### [REQUIREMENT]
Return every line of the records that includes the string "TaggedValueNotFilledError".

### [DATA SUPPLIED]
◆ ◆ ◆ ◆ ◆
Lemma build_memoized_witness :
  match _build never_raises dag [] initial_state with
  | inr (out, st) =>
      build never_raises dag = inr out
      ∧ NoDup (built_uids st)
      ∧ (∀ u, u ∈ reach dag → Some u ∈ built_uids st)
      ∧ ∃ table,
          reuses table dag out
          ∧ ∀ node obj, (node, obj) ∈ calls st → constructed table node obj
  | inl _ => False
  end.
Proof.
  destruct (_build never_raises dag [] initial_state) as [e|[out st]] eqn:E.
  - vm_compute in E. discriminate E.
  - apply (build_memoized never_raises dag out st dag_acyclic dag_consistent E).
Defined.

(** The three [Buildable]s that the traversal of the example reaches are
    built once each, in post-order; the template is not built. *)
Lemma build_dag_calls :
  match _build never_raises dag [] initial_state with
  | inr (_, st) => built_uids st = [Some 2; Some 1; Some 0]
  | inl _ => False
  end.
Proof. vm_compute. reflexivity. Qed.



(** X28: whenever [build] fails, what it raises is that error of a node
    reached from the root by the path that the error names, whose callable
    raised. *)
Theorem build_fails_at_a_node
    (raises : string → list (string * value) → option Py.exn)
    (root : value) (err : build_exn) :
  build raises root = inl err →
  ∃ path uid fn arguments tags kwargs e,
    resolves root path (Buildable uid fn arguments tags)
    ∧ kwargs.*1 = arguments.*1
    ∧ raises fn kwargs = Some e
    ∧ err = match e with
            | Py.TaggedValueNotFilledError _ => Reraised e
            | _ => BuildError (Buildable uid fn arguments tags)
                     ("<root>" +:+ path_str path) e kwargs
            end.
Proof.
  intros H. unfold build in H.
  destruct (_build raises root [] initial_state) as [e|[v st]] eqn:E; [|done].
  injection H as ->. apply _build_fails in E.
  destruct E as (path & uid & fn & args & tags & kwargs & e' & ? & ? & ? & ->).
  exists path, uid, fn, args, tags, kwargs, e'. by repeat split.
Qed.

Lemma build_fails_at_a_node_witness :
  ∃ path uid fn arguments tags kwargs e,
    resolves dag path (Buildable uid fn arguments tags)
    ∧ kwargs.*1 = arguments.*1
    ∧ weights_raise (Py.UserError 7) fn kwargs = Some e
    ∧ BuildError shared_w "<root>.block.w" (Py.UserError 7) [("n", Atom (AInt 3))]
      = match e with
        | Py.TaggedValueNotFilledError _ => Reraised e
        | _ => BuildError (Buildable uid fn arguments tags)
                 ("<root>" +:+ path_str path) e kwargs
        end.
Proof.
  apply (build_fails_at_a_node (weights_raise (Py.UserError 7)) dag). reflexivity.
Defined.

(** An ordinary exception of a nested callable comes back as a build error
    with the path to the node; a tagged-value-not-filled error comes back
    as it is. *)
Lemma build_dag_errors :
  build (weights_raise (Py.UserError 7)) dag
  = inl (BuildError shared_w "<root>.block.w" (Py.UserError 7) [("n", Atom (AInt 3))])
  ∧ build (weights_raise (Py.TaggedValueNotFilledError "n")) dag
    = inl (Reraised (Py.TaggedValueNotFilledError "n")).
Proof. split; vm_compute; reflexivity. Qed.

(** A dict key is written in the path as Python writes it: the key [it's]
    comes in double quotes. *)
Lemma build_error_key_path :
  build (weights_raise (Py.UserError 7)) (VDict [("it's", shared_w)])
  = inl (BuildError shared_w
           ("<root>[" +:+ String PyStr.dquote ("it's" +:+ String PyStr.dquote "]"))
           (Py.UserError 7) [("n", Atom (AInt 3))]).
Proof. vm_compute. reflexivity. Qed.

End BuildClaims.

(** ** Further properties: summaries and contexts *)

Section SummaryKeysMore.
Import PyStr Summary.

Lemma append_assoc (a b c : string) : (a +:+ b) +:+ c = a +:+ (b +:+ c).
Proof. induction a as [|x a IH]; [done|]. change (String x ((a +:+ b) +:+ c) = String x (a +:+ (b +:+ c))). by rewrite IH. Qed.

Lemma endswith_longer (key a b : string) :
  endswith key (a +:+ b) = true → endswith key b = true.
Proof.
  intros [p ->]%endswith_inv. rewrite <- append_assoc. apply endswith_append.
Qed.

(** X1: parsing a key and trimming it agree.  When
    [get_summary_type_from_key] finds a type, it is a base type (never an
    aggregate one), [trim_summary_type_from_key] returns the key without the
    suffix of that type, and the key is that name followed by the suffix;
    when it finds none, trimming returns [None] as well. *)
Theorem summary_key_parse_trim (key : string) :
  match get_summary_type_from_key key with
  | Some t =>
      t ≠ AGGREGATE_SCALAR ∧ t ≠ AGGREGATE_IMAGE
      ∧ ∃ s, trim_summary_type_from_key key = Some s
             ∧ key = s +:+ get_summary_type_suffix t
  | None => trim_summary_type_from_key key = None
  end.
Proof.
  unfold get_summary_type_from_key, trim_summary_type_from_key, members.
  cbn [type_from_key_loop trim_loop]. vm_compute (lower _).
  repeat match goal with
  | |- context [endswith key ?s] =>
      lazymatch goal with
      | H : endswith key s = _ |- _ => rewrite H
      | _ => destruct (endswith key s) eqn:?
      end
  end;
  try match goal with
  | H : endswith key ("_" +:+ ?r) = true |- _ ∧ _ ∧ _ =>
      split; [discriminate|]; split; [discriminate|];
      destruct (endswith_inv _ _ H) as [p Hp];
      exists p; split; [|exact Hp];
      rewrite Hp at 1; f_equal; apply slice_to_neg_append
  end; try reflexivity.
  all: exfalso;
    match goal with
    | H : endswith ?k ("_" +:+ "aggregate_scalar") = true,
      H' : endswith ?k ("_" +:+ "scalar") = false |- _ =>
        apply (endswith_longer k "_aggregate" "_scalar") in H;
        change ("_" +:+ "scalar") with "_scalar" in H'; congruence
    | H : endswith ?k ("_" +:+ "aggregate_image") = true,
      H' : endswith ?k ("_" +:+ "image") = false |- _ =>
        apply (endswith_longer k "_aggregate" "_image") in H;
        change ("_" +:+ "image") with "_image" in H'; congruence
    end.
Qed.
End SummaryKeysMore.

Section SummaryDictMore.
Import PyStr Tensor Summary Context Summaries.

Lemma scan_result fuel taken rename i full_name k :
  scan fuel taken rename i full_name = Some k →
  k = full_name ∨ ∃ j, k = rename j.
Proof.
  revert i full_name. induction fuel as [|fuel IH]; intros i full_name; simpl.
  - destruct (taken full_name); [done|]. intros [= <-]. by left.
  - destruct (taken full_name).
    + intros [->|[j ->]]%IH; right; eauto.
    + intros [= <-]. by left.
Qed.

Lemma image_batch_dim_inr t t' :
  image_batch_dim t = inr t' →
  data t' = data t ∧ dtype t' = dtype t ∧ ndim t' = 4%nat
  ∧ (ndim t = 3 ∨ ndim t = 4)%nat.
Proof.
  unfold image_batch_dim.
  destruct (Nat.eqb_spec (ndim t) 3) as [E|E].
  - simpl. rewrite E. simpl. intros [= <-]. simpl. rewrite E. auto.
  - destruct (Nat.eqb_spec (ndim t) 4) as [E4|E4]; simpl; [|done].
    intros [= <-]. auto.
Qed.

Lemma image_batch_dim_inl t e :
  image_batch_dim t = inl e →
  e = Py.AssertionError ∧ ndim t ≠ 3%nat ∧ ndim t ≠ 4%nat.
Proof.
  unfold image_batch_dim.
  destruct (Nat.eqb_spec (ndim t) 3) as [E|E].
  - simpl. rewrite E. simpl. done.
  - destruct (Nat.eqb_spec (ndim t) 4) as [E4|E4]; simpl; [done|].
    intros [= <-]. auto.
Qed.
◆ ◆ ◆ ◆ ◆
### [TASK OUTPUT]
            | Py.TaggedValueNotFilledError _ => Reraised e
        | Py.TaggedValueNotFilledError _ => Reraised e
  ∧ build (weights_raise (Py.TaggedValueNotFilledError "n")) dag
    = inl (Reraised (Py.TaggedValueNotFilledError "n")).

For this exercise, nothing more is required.